Twenty Thousand Leagues Under the Seas, 2023
Oil on linen
182 x 152 cm (72 x 60 in)

 

Amid the vast sea of innovation that defines contemporary culture, undersea cables exist beneath the surface as profound marvels of modern technology—evocative of the mysterious depths explored in Jules Verne’s Twenty Thousand Leagues Under the Sea. These concealed strands of fiber-optic brilliance traverse vast oceans, resonating through the currents of global communication. Seamlessly transmitting data across borders, they weave a network of international connectivity and access to the virtual world. Much like Captain Nemo’s Nautilus, these invisible pathways underpin e-commerce, financial systems, and remote labor, navigating the complex structures of real-time global dialogue. Within this submerged architecture, information flows and human collaboration form a symphony—quietly binding disparate systems to the global economy. Beyond their physical presence, submarine networks transcend infrastructure itself, symbolizing a boundless world of connection. Just as Verne's literary journey ventured into the unknown, these cables extend toward uncharted horizons of human connection, redefining the parameters of modern existence.

 

 

Q: What inspired your interest in undersea cables as a foundational infrastructure?

Tan Mu: My interest in undersea cables emerged while I was working on Eruption in 2022, which documents the volcanic eruption of Hunga Tonga Hunga Ha’apai. In January of that year, the eruption damaged submarine cables and cut Tonga off from global communication. It was the first time I became fully aware that most of our global connectivity depends not on satellites, but on fragile physical cables laid across the ocean floor.

That realization stayed with me. When I began working on Twenty Thousand Leagues Under the Sea in 2023, my focus shifted from a single event to submarine cables as a broader symbol of global connection. Inspired by Jules Verne’s novel, I began to think of contemporary technology as a modern counterpart to Captain Nemo’s Nautilus, quietly navigating unseen depths. In this work, the cables appear as invisible systems stretching across the planet. They carry information, but they also represent the deep interdependence of culture, economics, and social life.
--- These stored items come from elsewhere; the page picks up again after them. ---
(** C9. Re-verifying an entry of the store rewrites the row of that entry
    and no other; in the rewritten row only the verified flag and the
    amount of a channel with a non-empty reference can differ: a channel
    whose reference is [None] (or empty) keeps its flag and its amount, and
    id, tax item, subhead, both references, uploader, data, upload time,
    month and year are as before. *)
Theorem reverify_touches_only_referenced_channels (env : Env) (w : World)
    (entry : TaxEntry) :
  entries_keyed w ->
  In entry (tax_entries (db w)) ->
  exists r w' entry',
    reverify_entry env (id entry) w = (r, w')
    /\ tax_entries (db w')
       = map (fun e => if id e =? id entry then entry' else e)
             (tax_entries (db w))
    /\ users (db w') = users (db w) /\ targets (db w') = targets (db w)
    /\ same_record entry entry'
    /\ (truthy_str (rrr entry) = false ->
        rrr_verified entry' = rrr_verified entry
        /\ rrr_amount entry' = rrr_amount entry)
    /\ (truthy_str (paydirect_ref entry) = false ->
        paydirect_verified entry' = paydirect_verified entry
        /\ paydirect_amount entry' = paydirect_amount entry).
Proof.
  intros Hkey Hin. unfold reverify_entry.
  unfold bind at 1. unfold query_first at 1.
  rewrite (find_by_id _ _ Hkey Hin).
  pose proof (rewrite_same _ _ Hkey Hin) as Hsame.
  unfold bind at 1.
  destruct (truthy_str (rrr entry)) eqn:Tr.
  - unfold bind at 1.
    destruct (verify_remita_rrr_spec env (rrr entry) w)
      as (r1 & w1 & E1 & Hdb1 & _).
    rewrite E1. destruct r1 as [x1 | v1].
    { exists (inl x1), w1, entry. rewrite Hdb1, Hsame.
      repeat split; auto using same_record_refl. }
    unfold ret at 1. unfold bind at 1.
    cbn [paydirect_ref set_rrr_result].
    destruct (truthy_str (paydirect_ref entry)) eqn:Tp.
    + unfold bind at 1.
      destruct (verify_paydirect_reference_spec env (paydirect_ref entry) w1)
        as (r2 & w2 & E2 & Hdb2 & _).
      rewrite E2.
      destruct r2 as [x2 | v2].
      { exists (inl x2), w2, entry. rewrite Hdb2, Hdb1, Hsame.
        repeat split; auto using same_record_refl. }
      unfold ret, bind, commit_entry, set_tax_entries, set_db.
      cbn [db tax_entries users targets id set_paydirect_result
           set_rrr_result].
      rewrite Hdb2, Hdb1.
      eexists. eexists. eexists. split; [reflexivity |].
      cbn [db tax_entries users targets].
      split; [reflexivity |]. unfold same_record. simpl.
      repeat split; discriminate.
    + unfold ret, bind, commit_entry, set_tax_entries, set_db.
      cbn [db tax_entries users targets id set_rrr_result].
      rewrite Hdb1.
      eexists. eexists. eexists. split; [reflexivity |].
      cbn [db tax_entries users targets].
      split; [reflexivity |]. unfold same_record. simpl.
      repeat split; discriminate.
  - unfold ret at 1. unfold bind at 1.
    destruct (truthy_str (paydirect_ref entry)) eqn:Tp.
    + unfold bind at 1.
      destruct (verify_paydirect_reference_spec env (paydirect_ref entry) w)
        as (r2 & w2 & E2 & Hdb2 & _).
      rewrite E2. destruct r2 as [x2 | v2].
      { exists (inl x2), w2, entry. rewrite Hdb2, Hsame.
        repeat split; auto using same_record_refl. }
      unfold ret, bind, commit_entry, set_tax_entries, set_db.
      cbn [db tax_entries users targets id set_paydirect_result].
      rewrite Hdb2.
      eexists. eexists. eexists. split; [reflexivity |].
      cbn [db tax_entries users targets].
      split; [reflexivity |]. unfold same_record. simpl.
      repeat split; discriminate.
    + unfold ret, bind, commit_entry, set_tax_entries, set_db.
      cbn [db tax_entries users targets].
      eexists. eexists. exists entry. split; [reflexivity |].
      cbn [db tax_entries users targets].
      repeat split; auto using same_record_refl.
Qed.
(** An entry that the loop passes over: a string that is neither ["*"] nor
    the action, or a structured permission that does not apply. *)
Definition skipped (fnmatch : string -> string -> bool)
    (resource action : string) (entry : Types.permission_entry) : bool :=
  match entry with
  | Types.PermStr s => negb (String.eqb s "*" || String.eqb s action)
  | Types.PermObj p => negb (applies fnmatch p resource action)
  end.

(** What the entry that stops the loop returns. *)
Definition verdict (entry : Types.permission_entry)
    (context : option (gmap string pyval)) : result exn Verifier.decision :=
  match entry with
  | Types.PermStr _ => Return Verifier.grant
  | Types.PermObj p => Verifier.decide_conditions p context
  end.

(** The denial that ends an exhausted list. *)
Definition no_permission (resource action : string) : Verifier.decision :=
  Verifier.deny [Lit "No permission for "; Fmt (PStr action);
                 Lit " on "; Fmt (PStr resource)].


Definition with_conditions (p : Types.Permission)
    (c : option Types.PermissionConditions) : Types.Permission :=
  {| Types.resource := Types.resource p;
     Types.actions := Types.actions p;
     Types.conditions := c |}.

(** Conditions with only an amount limit and a region allow-list. *)
Definition conditions (limit : option Q) (regions : option (list string))
  : Types.PermissionConditions :=
  {| Types.valid_hours := None; Types.valid_days := None;
     Types.max_requests_per_minute := None;
     Types.max_requests_per_day := None;
     Types.max_records_per_request := None;
     Types.allowed_fields := None;
     Types.allowed_regions := regions;
     Types.max_transaction_amount := limit;
     Types.daily_spend_limit := None;
     Types.requires_approval := false;
     Types.approval_webhook := None |}.
(** [bool(v)]. *)
Definition jtruthy (v : json) : bool :=
  match v with
  | JNull => false
  | JBool b => b
  | JInt n => negb (Z.eqb n 0)
  | JFloat q => negb (Qeq_bool q 0)
  | JStr s => negb (String.eqb s "")
  | JArr l => match l with [] => false | _ => true end
  | JObj o => match o with [] => false | _ => true end
  end.

Definition jnumber (v : json) : option Q :=
  match v with
  | JBool b => Some (if b then 1 else 0)%Q
  | JInt n => Some (inject_Z n)
  | JFloat q => Some q
  | _ => None
  end.

(** [a == b]: numbers by value ([True == 1 == 1.0]), objects as mappings. *)
Fixpoint json_eqb (a b : json) {struct a} : bool :=
  match jnumber a, jnumber b with
  | Some x, Some y => Qeq_bool x y
  | _, _ =>
    match a, b with
    | JNull, JNull => true
    | JStr s, JStr t => String.eqb s t
    | JArr l, JArr m =>
        (fix go l m := match l, m with
         | [], [] => true
         | x :: l', y :: m' => json_eqb x y && go l' m'
         | _, _ => false
         end) l m
    | JObj o, JObj p =>
        Nat.eqb (length o) (length p)
        && (fix go (o : list (string * json)) := match o with
            | [] => true
            | (k, x) :: o' =>
                match jget k p with Some y => json_eqb x y | None => false end && go o'
            end) o
    | _, _ => false
    end
  end.

Definition payload_eqb (o p : list (string * json)) : bool := json_eqb (JObj o) (JObj p).

(** ** Step documents: the values of [mobile_schemas] are strings, integers
    and booleans *)

Inductive scalar_value : Type :=
| SStr (s : string)
| SInt (n : Z)
| SBool (b : bool).

#[export] Instance scalar_value_eq_dec : EqDecision scalar_value.
Proof. solve_decision. Defined.

Definition step := list (string * scalar_value).

Fixpoint sget (k : string) (s : step) : option scalar_value :=
  match s with
  | [] => None
  | (k', v) :: s' => if decide (k' = k) then Some v else sget k s'
  end.

(** [step.get(k) == "v"]. *)
Definition step_is (k v : string) (s : step) : bool := bool_decide (sget k s = Some (SStr v)).

(** ** The dynamic header that precedes the steps of a task *)

Inductive ControlKind : Type :=
| K_CANCEL_REQUESTED | K_CANCELLED | K_CANCEL_ACKED | K_CANCEL_DEFERRED_RECONCILING
| K_PAUSE_REQUESTED | K_PAUSE_ACKED | K_PAUSE_ACKED_RECONCILING | K_RESUMED
| K_MARKED_UNKNOWN | K_RECONCILED_APPLIED | K_RECONCILED_NOT_SUBMITTED
| K_RECONCILED_KEEP_WAITING.

#[export] Instance ControlKind_eq_dec : EqDecision ControlKind.
Proof. solve_decision. Defined.

Definition control_kind_value (k : ControlKind) : string :=
  match k with
  | K_CANCEL_REQUESTED => "CANCEL_REQUESTED" | K_CANCELLED => "CANCELLED"
  | K_CANCEL_ACKED => "CANCEL_ACKED"
  | K_CANCEL_DEFERRED_RECONCILING => "CANCEL_DEFERRED_RECONCILING"
  | K_PAUSE_REQUESTED => "PAUSE_REQUESTED" | K_PAUSE_ACKED => "PAUSE_ACKED"
  | K_PAUSE_ACKED_RECONCILING => "PAUSE_ACKED_RECONCILING" | K_RESUMED => "RESUMED"
  | K_MARKED_UNKNOWN => "MARKED_UNKNOWN" | K_RECONCILED_APPLIED => "RECONCILED_APPLIED"
  | K_RECONCILED_NOT_SUBMITTED => "RECONCILED_NOT_SUBMITTED"
  | K_RECONCILED_KEEP_WAITING => "RECONCILED_KEEP_WAITING"
  end.

(** [issuedAt] is [now.isoformat()]; [None] is a stamp [fromisoformat] rejects. *)
Record control_event := mkControlEvent {
  ce_revision : Z;
  ce_event : ControlKind;
  ce_reason : string;
  ce_actor : string;
  ce_issuedAt : option Z;
}.

Record order_collection := mkOrderCollection {
  oc_deliveryProtocol : option string;
  oc_mobileBindingId : option string;
}.

Record task_header := mkHeader {
  h_totalTimeoutMs : Z;
  h_mediaDelivery : json;
  h_orderCollection : option order_collection;
  h_controlEpoch : option Z;
  h_fleetSessionId : option string;
  h_fleetBootId : option string;
  h_payloadIdentity : option string;
  h_commandRegistryVersion : option string;
  h_controlRevision : option Z;
  h_controlEvents : list control_event;
}.
#[export] Instance task_header_eta : Eta task_header := fun h => mkHeader
  (h_totalTimeoutMs h) (h_mediaDelivery h) (h_orderCollection h) (h_controlEpoch h)
  (h_fleetSessionId h) (h_fleetBootId h) (h_payloadIdentity h)
  (h_commandRegistryVersion h) (h_controlRevision h) (h_controlEvents h).

(** ** Task states *)

(** [status]: the runner's view. *)
Inductive RunnerStatus : Type := R_QUEUED | R_CLAIMED | R_RUNNING | R_SUCCEEDED | R_FAILED.

#[export] Instance RunnerStatus_eq_dec : EqDecision RunnerStatus.
Proof. solve_decision. Defined.

Definition runner_status_value (s : RunnerStatus) : string :=
  match s with
  | R_QUEUED => "QUEUED" | R_CLAIMED => "CLAIMED" | R_RUNNING => "RUNNING"
  | R_SUCCEEDED => "SUCCEEDED" | R_FAILED => "FAILED"
  end.

(** [business_state]: the thirteen states of [platform_tasks.BUSINESS_STATES];
    [B_RAW] is any other text of the column, such as the legacy CANCELED. *)
Inductive BusinessState : Type :=
| B_QUEUED | B_WAITING_MATERIALS | B_PREFLIGHT | B_RUNNING | B_PAUSE_REQUESTED
| B_PAUSED_WAITING_USER | B_RESUME_CHECK | B_RECONCILING | B_CANCEL_REQUESTED
| B_SUCCEEDED | B_FAILED | B_CANCELLED | B_EXPIRED
| B_RAW (text : string).

#[export] Instance BusinessState_eq_dec : EqDecision BusinessState.
Proof. solve_decision. Defined.

(** ** Rows *)

Record DeviceRow := mkDevice {
  d_tenant_id : string;
  d_edge_id : option string;
  d_android_version : option string;
  d_capabilities : list (string * json);
  d_maintenance : bool;
  d_last_seen_at : option Z;
  d_fencing_counter : Z;
  d_control_epoch : Z;
  d_active_binding_id : option string;
  d_version : Z;
}.
#[export] Instance DeviceRow_eta : Eta DeviceRow := fun d => mkDevice
  (d_tenant_id d) (d_edge_id d) (d_android_version d) (d_capabilities d) (d_maintenance d)
  (d_last_seen_at d) (d_fencing_counter d) (d_control_epoch d) (d_active_binding_id d)
  (d_version d).

Record MobileBindingRow := mkBinding {
  b_id : string;
  b_tenant_id : string;
  b_device_id : string;
  b_token_digest : string;
  b_companion_version : string;
  b_last_seen_at : option Z;
  b_revoked_at : option Z;
}.
#[export] Instance MobileBindingRow_eta : Eta MobileBindingRow := fun b => mkBinding
  (b_id b) (b_tenant_id b) (b_device_id b) (b_token_digest b) (b_companion_version b)
  (b_last_seen_at b) (b_revoked_at b).

Record PlatformAccountRow := mkAccount {
  pa_tenant_id : string;
  pa_platform : string;
  pa_status : string;
  pa_expires_at : option Z;
  pa_revoked_at : option Z;
  pa_external_subject_ref : string;
  pa_version : Z;
}.
#[export] Instance PlatformAccountRow_eta : Eta PlatformAccountRow := fun a => mkAccount
  (pa_tenant_id a) (pa_platform a) (pa_status a) (pa_expires_at a) (pa_revoked_at a)
  (pa_external_subject_ref a) (pa_version a).

Record AccountDeviceBindingRow := mkAccountBinding {
  ab_tenant_id : string;
  ab_account_id : string;
  ab_device_id : string;
  ab_status : string;
  ab_binding_version : Z;
  ab_platform : string;
}.
#[export] Instance AccountDeviceBindingRow_eta : Eta AccountDeviceBindingRow := fun b => mkAccountBinding
  (ab_tenant_id b) (ab_account_id b) (ab_device_id b) (ab_status b) (ab_binding_version b)
  (ab_platform b).

Inductive OwnerType : Type := AUTO | REMOTE.
#[export] Instance OwnerType_eq_dec : EqDecision OwnerType.
Proof. solve_decision. Defined.

Record DeviceLeaseRow := mkLease {
  l_tenant_id : string;
  l_lease_id : string;
  l_owner_workflow_id : string;
  l_fencing_token : Z;
  l_expires_at : Z;
  l_canceled_at : option Z;
  l_owner_type : OwnerType;
}.
#[export] Instance DeviceLeaseRow_eta : Eta DeviceLeaseRow := fun l => mkLease
  (l_tenant_id l) (l_lease_id l) (l_owner_workflow_id l) (l_fencing_token l)
  (l_expires_at l) (l_canceled_at l) (l_owner_type l).
(** A device is executable exactly when it is online and no gate it has
    reported is false (with both engine versions known, the engine is new
    enough); every evaluated gate is listed, in the frozen order, under its
    own verdict, and an unreported gate under neither. *)
Theorem evaluate_executable_exact online ae aa ime su ev em :
  let evaluated := evaluated_gates online ae aa ime su ev em in
  let '(executable, passed, failed) := evaluate_executable online ae aa ime su ev em in
  (executable = true <->
     online = true /\ ae <> Some false /\ aa <> Some false /\ ime <> Some false /\ su <> Some false
     /\ forall v m, ev = Some v -> em = Some m -> m <= v)
  /\ passed = filter (fun g => gate_verdict g evaluated = Some true) EXECUTABLE_GATE_ORDER
  /\ failed = filter (fun g => gate_verdict g evaluated = Some false) EXECUTABLE_GATE_ORDER.
Proof.
  cbn zeta. unfold evaluate_executable. split.
  - unfold evaluated_gates. rewrite !forallb_app, !andb_true_iff, !reported_gate_passes.
    assert (forallb snd [("transport", online)] = true <-> online = true) as ->
      by (cbn; rewrite andb_true_r; done).
    assert (forallb snd (match ev, em with Some v, Some m => [("engine>=min", bool_decide (v >= m))]
                         | _, _ => [] end) = true
            <-> forall v m, ev = Some v -> em = Some m -> m <= v) as ->; [|tauto].
    destruct ev as [v|], em as [m|]; cbn; [|by split..].
    rewrite andb_true_r, bool_decide_eq_true. split; [intros ???[= <-][= <-]; lia|].
    intros Hall. specialize (Hall v m eq_refl eq_refl). lia.
  - unfold evaluated_gates.
    destruct ev as [v|], em as [m|]; try (generalize (bool_decide (v >= m)); intros []);
      destruct online, ae as [[]|], aa as [[]|], ime as [[]|], su as [[]|]; split; reflexivity.
Qed.
(* ===== verification/FrozenShapes.v ===== *)
(** * Frozen step shapes of [mobile_actions.py]

    The shapes a steps task must match at creation, the identity of its one
    ledger-gated action, and the theorems that say what an accepted list of
    steps can do. A checker returns the first violation, [None] on a match. *)

From stdpp Require Import base gmap strings list.
From Stdlib Require Import ZArith Lia.
From S2P Require Import Prelude PyStd Domain Rows ControlledActions.

Open Scope Z_scope.

Definition XIANYU_PACKAGE : string := "com.taobao.idlefish".
Definition XHS_PACKAGE : string := "com.xingin.xhs".
Definition DOUYIN_PACKAGE : string := "com.ss.android.ugc.aweme".
Definition COMPANION_PACKAGE : string := "com.company.cloudctl.companion".

(** ** Values read from a step *)

(** A Python number, booleans included. *)
Definition scalar_num (v : scalar_value) : option Z :=
  match v with SInt n => Some n | SBool b => Some (if b then 1 else 0) | SStr _ => None end.

(** [a == b] on step values. *)
Definition scalar_eqb (a b : option scalar_value) : bool :=
  match a, b with
  | None, None => true
  | Some x, Some y =>
      match scalar_num x, scalar_num y with
      | Some m, Some n => Z.eqb m n
      | None, None => bool_decide (x = y)
      | _, _ => false
      end
  | _, _ => false
  end.

Definition sget_str (k : string) (s : step) : option string :=
  match sget k s with Some (SStr v) => Some v | _ => None end.

(** An integer that is not a boolean. *)
Definition sget_int (k : string) (s : step) : option Z :=
  match sget k s with Some (SInt n) => Some n | _ => None end.

(** [str(step.get(k))]. *)
Definition sget_text (k : string) (s : step) : string :=
  match sget k s with
  | None => "None"
  | Some (SStr v) => v
  | Some (SInt n) => py_str_int n
  | Some (SBool b) => if b then "True" else "False"
  end.

Definition has_action (a : string) (s : step) : bool := step_is "action" a s.
Definition with_action (a : string) (steps : list step) : list step :=
  filter (fun s => has_action a s = true) steps.

Definition is_tap (ref : string) (s : step) : bool := has_action "ui.tap" s && step_is "locatorRef" ref s.

Fixpoint first_error {A} (f : A -> option string) (l : list A) : option string :=
  match l with
  | [] => None
  | x :: l' => match f x with Some e => Some e | None => first_error f l' end
  end.

(** Checks in sequence: the first violation is returned. *)
Definition and_then (a b : option string) : option string :=
  match a with Some e => Some e | None => b end.
Definition reject (c : bool) (message : string) : option string := if c then Some message else None.

Fixpoint positions_from (n : nat) (p : step -> bool) (steps : list step) : list nat :=
  match steps with
  | [] => []
  | s :: l => if p s then n :: positions_from (S n) p l else positions_from (S n) p l
  end.
Definition positions (p : step -> bool) (steps : list step) : list nat := positions_from 0 p steps.

Definition step_index (steps : list step) (p : step -> bool) : option nat := head (positions p steps).

Definition is_layout (layout : string) (s : step) : bool :=
  has_action "ui.tapLayout" s && step_is "layoutAction" layout s.
Definition layout_index (steps : list step) (layout : string) : option nat := step_index steps (is_layout layout).

(** ** Publish shapes *)

Record publish_shape := mkPublishShape {
  ps_command_type : string; ps_publish_button : string; ps_postcondition : string; ps_content_input : string;
}.

Definition STEPS_SHAPES (package : string) : option publish_shape :=
  if String.eqb package XIANYU_PACKAGE then
    Some (mkPublishShape "xianyu.publish_listing.steps.v1" "xianyu_publish_button"
            "xianyu_publish_success" "xianyu_description")
  else if String.eqb package XHS_PACKAGE then
    Some (mkPublishShape "xhs.publish_note.steps.v1" "xhs_publish_button" "xhs_publish_success" "xhs_note_body")
  else if String.eqb package DOUYIN_PACKAGE then
    Some (mkPublishShape "douyin.publish_note.steps.v1" "dy_publish_button" "dy_publish_success" "dy_note_body")
  else None.

Definition STEPS_ACTION_ID : string := "click-publish".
Through painting, I wanted to elevate this hidden infrastructure into something almost mythic, a structure that quietly shapes how we live and relate to one another.

Q: Beyond their technological function, how do undersea cables reflect human cultural, social, and emotional connections in your work?

Tan Mu: In my work, submarine cables function as more than technical infrastructure. They operate as carriers of human presence. On a practical level, they transmit information that connects people across continents, but on another level, they hold fragments of our collective memory. Messages, images, voices, and emotions all travel through these lines.

I often think of undersea cables as an externalized nervous system. Much like neural pathways in the brain, they transmit signals that allow distant parts of a larger body to communicate. From this perspective, they become the veins of a global organism, quietly circulating knowledge, memory, and emotion. They reveal how deeply intertwined our lives have become, even when we are physically separated.

Q: How do you visually express the tension between the tangible and intangible, the visible and invisible, in your depiction of undersea cables?

Tan Mu: Undersea cables are almost impossible to directly observe. They are buried beneath vast stretches of ocean, inaccessible and largely undocumented visually. Because of this, painting becomes a form of indirect documentation for me. It allows me to give form to something essential yet unseen, transforming invisible structures into visible presence.

These cables also transmit something intangible: information, memory, and emotional exchange. Making them visible becomes a way of visualizing how human relationships are sustained through systems we rarely think about. The materials themselves are also significant. The outer layers of fiber optic cables, made from advanced synthetic materials, reflect the material logic of our time and the new infrastructures shaping contemporary life.

There is also the question of hidden labor. Behind every cable lies an immense amount of human effort, engineering, planning, and maintenance. In works such as Signal: Submarine Network (2024), I focus on cross sections and internal structures to draw attention to this invisible labor. These systems are not abstract or automatic. They are the result of global collaboration and continuous human involvement. By visualizing them, I hope to acknowledge both the physical and human forces that sustain our interconnected world.